(** * SortEX: date resolution, Live-Photo grouping and relocation

    A shallow embedding of [sortex_main.py].  The worker of the program
    (everything below the Tk shell) is modelled:

    - [pathlib] paths are lists of components, compared component-wise;
    - the file system is the finite set of occupied paths;
    - the collaborators that can fail ([Image.open], [stat], [mkdir],
      [shutil.copy2], [shutil.move], [datetime.strptime]) are fields of a
      record and return in an error monad; [try]/[except] is [try_except];
    - insertion-ordered [dict]s whose iteration order is observable are
      association lists.

    Text is modelled by [string] (8-bit characters); [str.lower] is the
    ASCII case folding. *)

From Stdlib Require Import Ascii.
From stdpp Require Import gmap strings list pretty sorting.

Local Open Scope string_scope.
Local Open Scope list_scope.
Local Open Scope nat_scope.

(** ** Python strings *)

Module Str.

(** [len(s)] *)
Definition len (s : string) : nat := String.length s.

(** [s[:n]] and [s[n:]] for [0 <= n] *)
Fixpoint take (n : nat) (s : string) : string :=
  match n, s with
  | S n, String a s => String a (take n s)
  | _, _ => ""
  end.

Fixpoint drop (n : nat) (s : string) : string :=
  match n, s with
  | S n, String _ s => drop n s
  | _, _ => s
  end.

(** [s.rfind(c)], with [None] for Python's [-1] *)
Fixpoint rfind (c : ascii) (s : string) : option nat :=
  match s with
  | "" => None
  | String a s =>
      match rfind c s with
      | Some i => Some (S i)
      | None => if Ascii.eqb a c then Some 0 else None
      end
  end.

Definition lower_char (a : ascii) : ascii :=
  let n := nat_of_ascii a in
  if (65 <=? n)%nat && (n <=? 90)%nat then ascii_of_nat (n + 32) else a.

(** [s.lower()] *)
Fixpoint lower (s : string) : string :=
  match s with
  | "" => ""
  | String a s => String (lower_char a) (lower s)
  end.

(** [sep.join(l)] *)
Fixpoint join (sep : string) (l : list string) : string :=
  match l with
  | [] => ""
  | [x] => x
  | x :: l => x +:+ sep +:+ join sep l
  end.

(** [s.endswith(t)] *)
Definition endswith (s t : string) : bool :=
  String.eqb (drop (len s - len t) s) t && (len t <=? len s)%nat.

(** [f"{n:02d}"] for a non-negative [n]: decimal, zero-padded to a
    minimum width of two. *)
Definition format_02d (n : N) : string :=
  if (n <? 10)%N then "0" +:+ pretty n else pretty n.

End Str.

(** ** [pathlib.Path] *)

(** A path is the list of its components ([PurePath.parts]).  Equality and
    hashing of paths are those of the components (POSIX flavour). *)
Definition Path : Type := list string.

(** [p.name]: the final component, [""] when there is none. *)
Definition name (p : Path) : string := List.last p "".

(** [p.parent] *)
Definition parent (p : Path) : Path := removelast p.

(** [p / s] for a string [s] that is a single component (no separator). *)
Definition joinpath (p : Path) (s : string) : Path := (p ++ [s])%list.

Infix "//" := joinpath (at level 40, left associativity).

(** [p.suffix]: from the last dot of the name on, when that dot is neither
    the first nor the last character. *)
Definition suffix (p : Path) : string :=
  let name := name p in
  match Str.rfind "." name with
  | Some i =>
      if (0 <? i)%nat && (i <? Str.len name - 1)%nat then Str.drop i name else ""
  | None => ""
  end.
(** The hook's result, when it completes, is the context with a fresh
    error object. *)
Lemma onFetchError_result (ctx ctx' : Ctx) :
  onFetchError ctx = inr ctx' ->
  (response ctx = None
   /\ ctx' = set_error ctx
               (VObj [("errorCode", VNum 500);
                      ("message", VStr "Failed to load response data | Unknown Error");
                      ("type", VStr "unknown")]))
  \/ (exists r e,
         response ctx = Some r
         /\ classify ctx r = inr e
         /\ ctx' = set_error ctx
                     (VObj (set_field "endpoint" (VStr (url r))
                              (set_field "raw" (data ctx)
                                 (set_field "errorCode" (VNum (status r)) e))))).
Proof.
  intros Hrun. destruct (response ctx) as [r|] eqn:Hr.
  - right. destruct (classify ctx r) as [x|e] eqn:He.
    + destruct x. rewrite (onFetchError_throws ctx r Hr He) in Hrun. discriminate.
    + rewrite (onFetchError_with_response ctx r e Hr He) in Hrun.
      injection Hrun as <-. exists r, e. auto.
  - left. rewrite (onFetchError_without_response ctx Hr) in Hrun.
    injection Hrun as <-. auto.
Qed.

(** The hook throws in exactly one situation: a response with status 422
    or 400 whose decoded body is [null] or [undefined].  Every other
    failed request is normalised. *)
Theorem onFetchError_throws_iff (ctx : Ctx) :
  onFetchError ctx = inl TypeError
  <-> exists r, response ctx = Some r
                /\ is_fastapi_status (status r) = true
                /\ nullish (data ctx) = true.
Proof.
  split.
  - intros Hrun. destruct (response ctx) as [r|] eqn:Hr.
    + exists r. split; [reflexivity|].
      destruct (is_fastapi_status (status r)) eqn:Hs.
      * destruct (nullish (data ctx)) eqn:Hn; [auto|].
        destruct (classify_total ctx r Hr (fun _ => Hn)) as [e [He _]].
        rewrite (onFetchError_with_response ctx r e Hr He) in Hrun. discriminate.
      * destruct (classify_defaulted ctx r Hs) as [e [He _]].
        rewrite (onFetchError_with_response ctx r e Hr He) in Hrun. discriminate.
    + rewrite (onFetchError_without_response ctx Hr) in Hrun. discriminate.
  - intros [r [Hr [Hs Hn]]].
    apply (onFetchError_throws ctx r Hr), classify_fastapi_throws; assumption.
Qed.

(** The hook only replaces the error: the decoded body and the response
    of the context are as they were, and with a response the error's
    [raw] is the decoded body itself. *)
Theorem onFetchError_keeps_data_and_response (ctx ctx' : Ctx) :
  onFetchError ctx = inr ctx' ->
  data ctx' = data ctx
  /\ response ctx' = response ctx
  /\ (forall r, response ctx = Some r -> error_field ctx' "raw" = data ctx)
  /\ error_has ctx' "raw"
     = (match response ctx with Some _ => true | None => false end).
Proof.
  intros Hrun.
  destruct (onFetchError_result ctx ctx' Hrun)
    as [[Hr ->] | [r [e [Hr [He ->]]]]]; rewrite Hr;
    unfold error_has, error_field; cbn [data response error set_error].
  - repeat split; congruence.
  - unfold set_field.
    rewrite lookup_assign_other by discriminate.
    rewrite has_key_assign_other by discriminate.
    rewrite lookup_assign_same, has_key_assign_same. auto.
Qed.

== EXERCISE AIM ==
An answer is complete only when it holds every line above containing the string "VObj".

== RESPONSE TO THIS TASK ==
               (VObj [("errorCode", VNum 500);
                     (VObj (set_field "endpoint" (VStr (url r))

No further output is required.